From the line containing "unfold flatten. destruct" onward, retype each line of the entries below exactly, last line included.
------ Task input
Lemma placeBatchLoop_ok policy cands name rc rm ids st cache (ok : string → Prop) :
  state_wf st → cache_wf cache → (∀ nodeID, is_Some (lookupMap cache !! nodeID) → ok nodeID) →
  places_well ids ok st (placeBatchLoop policy cands name rc rm ids st cache).
Proof.
  revert st cache. induction ids as [|i ids IH]; intros st cache Hst Hc Hok; simpl.
  { exists [], st. split_and!; [done|done|apply sublist_nil_l|constructor]. }
  assert (Hstop : places_well (i :: ids) ok st (Some ([], st))).
  { exists [], st. split_and!; [done|done|apply sublist_nil_l|constructor]. }
  destruct (Nat.eqb_spec (cacheLen cache) 0) as [|Hne]; [done|].
  pose proof (chooseNode_known policy cands name st cache Hc Hne) as Hknown.
  set (best := chooseNode policy cands name st cache) in *. case_decide; [done|].
  destruct (placeOnNode_ok policy name best rc rm st cache Hst Hc) as (st1 & c1 & -> & Hs1 & Hc1 & L1). simpl.
  destruct (IH st1 c1) as (ds & st2 & -> & Hs2 & Hpre & Hall).
  { by apply (state_wf_same st). }
  { done. }
  { intros nodeID. rewrite L1. apply Hok. }
  simpl. exists ((i, best) :: ds), st2. split_and!; [done|by etrans|by constructor|].
  constructor; [by apply Hok|done].
Qed.

Lemma same_inputs_counts st counts :
  same_inputs st (update (alive st) (loadPerNode st) (serviceZoneCounts st) counts st).
Proof. by split. Qed.

(** A batch never panics and only uses its candidates. *)
Lemma placeBatchedInstances_ok name ids st :
  state_wf st →
  places_well ids (λ nodeID, nodeID ∈ cn_id <$> batchCandidates name st) st
              (placeBatchedInstances name ids st).
Proof.
  intros Hst. unfold placeBatchedInstances.
  set (res := default _ _). set (counts := default ∅ _).
  set (st0 := update _ _ _ _ st).
  destruct (NewNodeCapacityCache_ok (batchCandidates name st) (loadPerNode st0) counts (cpu res) (memory res))
    as (c & -> & Hc & _ & _ & _ & _ & Hknown).
  { eapply submseteq_nodup; [apply fmap_submseteq, batchCandidates_sub|apply Hst]. }
  simpl. assert (Hs0 : same_inputs st st0) by apply same_inputs_counts.
  destruct (placeBatchLoop_ok (policyOf (placementConstraints st !! name)) (batchCandidates name st) name
              (cpu res) (memory res) ids st0 c (λ nodeID, nodeID ∈ cn_id <$> batchCandidates name st))
    as (ds & st' & E & Hs & Hpre & Hall).
  { by apply (state_wf_same st). }
  { done. }
  { done. }
  exists ds, st'. split_and!; [exact E|by etrans|done|done].
Qed.

(** Steps in sequence. *)
Lemma placeEach_ok {A} (place : A → placementState → option (list Change * placementState))
    (ids : A → list string) (ok : string → Prop) st0 xs st :
  (∀ x st, x ∈ xs → state_wf st → same_inputs st0 st → places_well (ids x) ok st (place x st)) →
  state_wf st → same_inputs st0 st →
  places_well (xs ≫= ids) ok st (placeEach place xs st).
Proof.
  revert st. induction xs as [|x xs IH]; intros st Hplace Hst Hs0.
  { exists [], st. split_and!; [done|done|apply sublist_nil_l|constructor]. }
  simpl. destruct (Hplace x st ltac:(set_solver) Hst Hs0) as (ds1 & st1 & -> & Hs1 & Hp1 & Ha1). simpl.
  destruct (IH st1) as (ds2 & st2 & -> & Hs2 & Hp2 & Ha2).
  { intros y st' Hy. apply Hplace. set_solver. }
  { by apply (state_wf_same st). }
  { by etrans. }
  simpl. exists (ds1 ++ ds2), st2. split_and!.
  - by rewrite decisionChanges_app.
  - by etrans.
  - rewrite fmap_app. by apply sublist_app.
  - by apply Forall_app.
Qed.

Lemma places_well_weaken ids (ok ok' : string → Prop) st r :
  (∀ n, ok n → ok' n) → places_well ids ok st r → places_well ids ok' st r.
Proof.
  intros Himp (ds & st' & ? & ? & ? & Hall). exists ds, st'. split_and!; try done.
  eapply Forall_impl; [exact Hall|]. naive_solver.
Qed.

(** ** Groups *)

(** A node a group may be sent to: an alive one, or the node of a member that is
    placed already. *)
Definition group_node (st : placementState) (nodeID : string) : Prop :=
  nodeID ∈ cn_id <$> alive st ∨ ∃ i, placements st !! i = Some nodeID.

Lemma selectLeastLoadedNode_ok al load rc rm :
  NoDup (cn_id <$> al) →
  ∃ n, selectLeastLoadedNode al load rc rm = Some n ∧ (n ≠ "" → n ∈ cn_id <$> al).
Proof.
  intros Hnd. unfold selectLeastLoadedNode.
  destruct (NewNodeCapacityCache_ok al load ∅ rc rm Hnd) as (c & E & Hc & _ & _ & _ & _ & Hknown).
  unfold NewNodeCapacityCache in E. destruct (buildNodeHeap al load ∅ rc rm) as [[h m]|]; [|done].
  simpl in *. simplify_eq. eexists. split; [done|]. intros Hne. apply Hknown.
  apply (BestNode_known _ Hc). unfold cacheLen. simpl. unfold selectFromHeap in Hne.
  by destruct (heapSlice h).
Qed.

Lemma findExistingGroupNode_placed name st :
  findExistingGroupNode name st ≠ "" → ∃ i, placements st !! i = Some (findExistingGroupNode name st).
Proof.
  unfold findExistingGroupNode. set (l := omap _ _). intros Hne.
  destruct (sort_strings l) as [|n rest] eqn:E; [done|]. simpl in *.
  assert (n ∈ l) as Hn. { rewrite <-(sort_stable_perm str_ltb l). fold (sort_strings l). rewrite E. set_solver. }
  apply list_elem_of_omap in Hn as ([i n'] & Hin & Hm). exists i.
  rewrite map_range_perm in Hin. apply elem_of_map_to_list in Hin.
  repeat case_match; naive_solver.
Qed.

Lemma groupTarget_ok name ids st :
  state_wf st →
  ∃ target, groupTarget name ids st = Some target ∧ (target ≠ "" → group_node st target).
Proof.
  intros Hst. unfold groupTarget. set (homes := collectGroupVolumeHomeNodes ids st).
  set (home := if decide (_ ∧ _) then _ else findExistingGroupNode name st).
  assert (Hhome : home ≠ "" → group_node st home).
  { unfold home, group_node. case_decide.
    - unfold selectGroupVolumeHomeNode. destruct (list_find _ _) as [[i n]|] eqn:E; [|done].
      intros _. left. apply list_find_Some in E as (_ & [[j Hj] _] & _).
      apply (wf_nodeIndex _ Hst) in Hj as (c & Hc & <-). apply list_elem_of_fmap. exists c.
      split; [done|]. by eapply list_elem_of_lookup_2.
    - intros Hne. right. by apply findExistingGroupNode_placed. }
  case_decide; [|by exists home]. destruct (computeGroupResourceTotal ids st) as [tc tm].
  destruct (selectLeastLoadedNode_ok (alive st) (loadPerNode st) tc tm (wf_alive _ Hst)) as (n & -> & Hn).
  exists n. split; [done|]. intros Hne. left. auto.
Qed.

Lemma placeGroupMember_ok (ok : string → Prop) target i st :
  ok target → state_wf st → places_well [i] ok st (placeGroupMember target i st).
Proof.
  intros Hok Hst. unfold placeGroupMember.
  destruct (resolveInstanceResourceNeeds _ _) as [[name rc] rm].
  destruct (updateNodeResources_ok st target rc rm name Hst) as (al & zones & -> & Hids). simpl.
  exists [(i, target)]. eexists. split_and!; [done|by split|done|by repeat constructor].
Qed.

Lemma placeOneGroup_ok name ids st :
  state_wf st → places_well ids (group_node st) st (placeOneGroup name ids st).
Proof.
  intros Hst. unfold placeOneGroup. destruct (groupTarget_ok name ids st Hst) as (target & -> & Ht). simpl.
  case_decide as Hd.
  { exists [], st. split_and!; [done|done|apply sublist_nil_l|constructor]. }
  assert (Hok : group_node st target) by (apply Ht; tauto).
  destruct (placeEach_ok (placeGroupMember target) (λ i, [i]) (group_node st) st ids st)
    as (ds & st' & E & Hs & Hp & Ha); [|done|done|].
  - intros i st1 _ Hst1 _. by apply placeGroupMember_ok.
  - exists ds, st'. split_and!; [done|done| |done].
    by rewrite bind_singletons in Hp.
Qed.

Lemma group_node_same st st' n : same_inputs st st' → group_node st' n → group_node st n.
Proof. intros [Hi _ _ _ Hp _ _]. unfold group_node. by rewrite Hi, Hp. Qed.

Lemma placeGroupedInstances_ok grouped st :
  state_wf st →
  places_well (sort_strings (fst <$> map_range grouped) ≫= λ g, default [] (grouped !! g))
              (group_node st) st (placeGroupedInstances grouped st).
Proof.
  intros Hst. apply (placeEach_ok _ (λ g, default [] (grouped !! g)) _ st); [|done|done].
  intros g st1 _ Hst1 Hs1. eapply places_well_weaken; [|by apply placeOneGroup_ok].
  intros n. by apply group_node_same.
Qed.

Lemma placeUngroupedInstances_ok unplaced st :
  state_wf st →
  let batches := groupInstancesByService unplaced (instances st) in
  places_well (sortedServiceNames batches ≫= λ s, default [] (batches !! s))
              (λ n, n ∈ cn_id <$> alive st) st (placeUngroupedInstances unplaced st).
Proof.
  intros Hst batches. apply (placeEach_ok _ (λ s, default [] (batches !! s)) _ st); [|done|done].
  intros s st1 _ Hst1 Hs1. eapply places_well_weaken; [|by apply placeBatchedInstances_ok].
  intros n Hn. rewrite <-(same_ids _ _ Hs1).
  apply (submseteq_elem (cn_id <$> batchCandidates s st1)); [|exact Hn].
  apply fmap_submseteq, batchCandidates_sub.
Qed.

(** ** Every instance at most once *)

(** The lists of a map of lists, in some order. *)
Definition flatten (m : gmap string (list string)) : list string := map_to_list m ≫= snd.

Lemma flatten_push k x m :
  flatten (<[k := default [] (m !! k) ++ [x]]> m) ≡ₚ x :: flatten m.
Proof.
  unfold flatten. destruct (m !! k) as [l|] eqn:E; simpl.
  - rewrite <-(insert_delete_eq m k (l ++ [x])), map_to_list_insert by apply lookup_delete_eq.
    rewrite <-(map_to_list_delete m k l E). rewrite !bind_cons. simpl.
    rewrite <-app_assoc. simpl. by rewrite <-Permutation_middle.
  - rewrite map_to_list_insert by done. by rewrite bind_cons.
Qed.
------------
Exercise solution ▸
  unfold flatten. destruct (m !! k) as [l|] eqn:E; simpl.
  - rewrite <-(insert_delete_eq m k (l ++ [x])), map_to_list_insert by apply lookup_delete_eq.
    rewrite <-(map_to_list_delete m k l E). rewrite !bind_cons. simpl.
    rewrite <-app_assoc. simpl. by rewrite <-Permutation_middle.
  - rewrite map_to_list_insert by done. by rewrite bind_cons.
Qed.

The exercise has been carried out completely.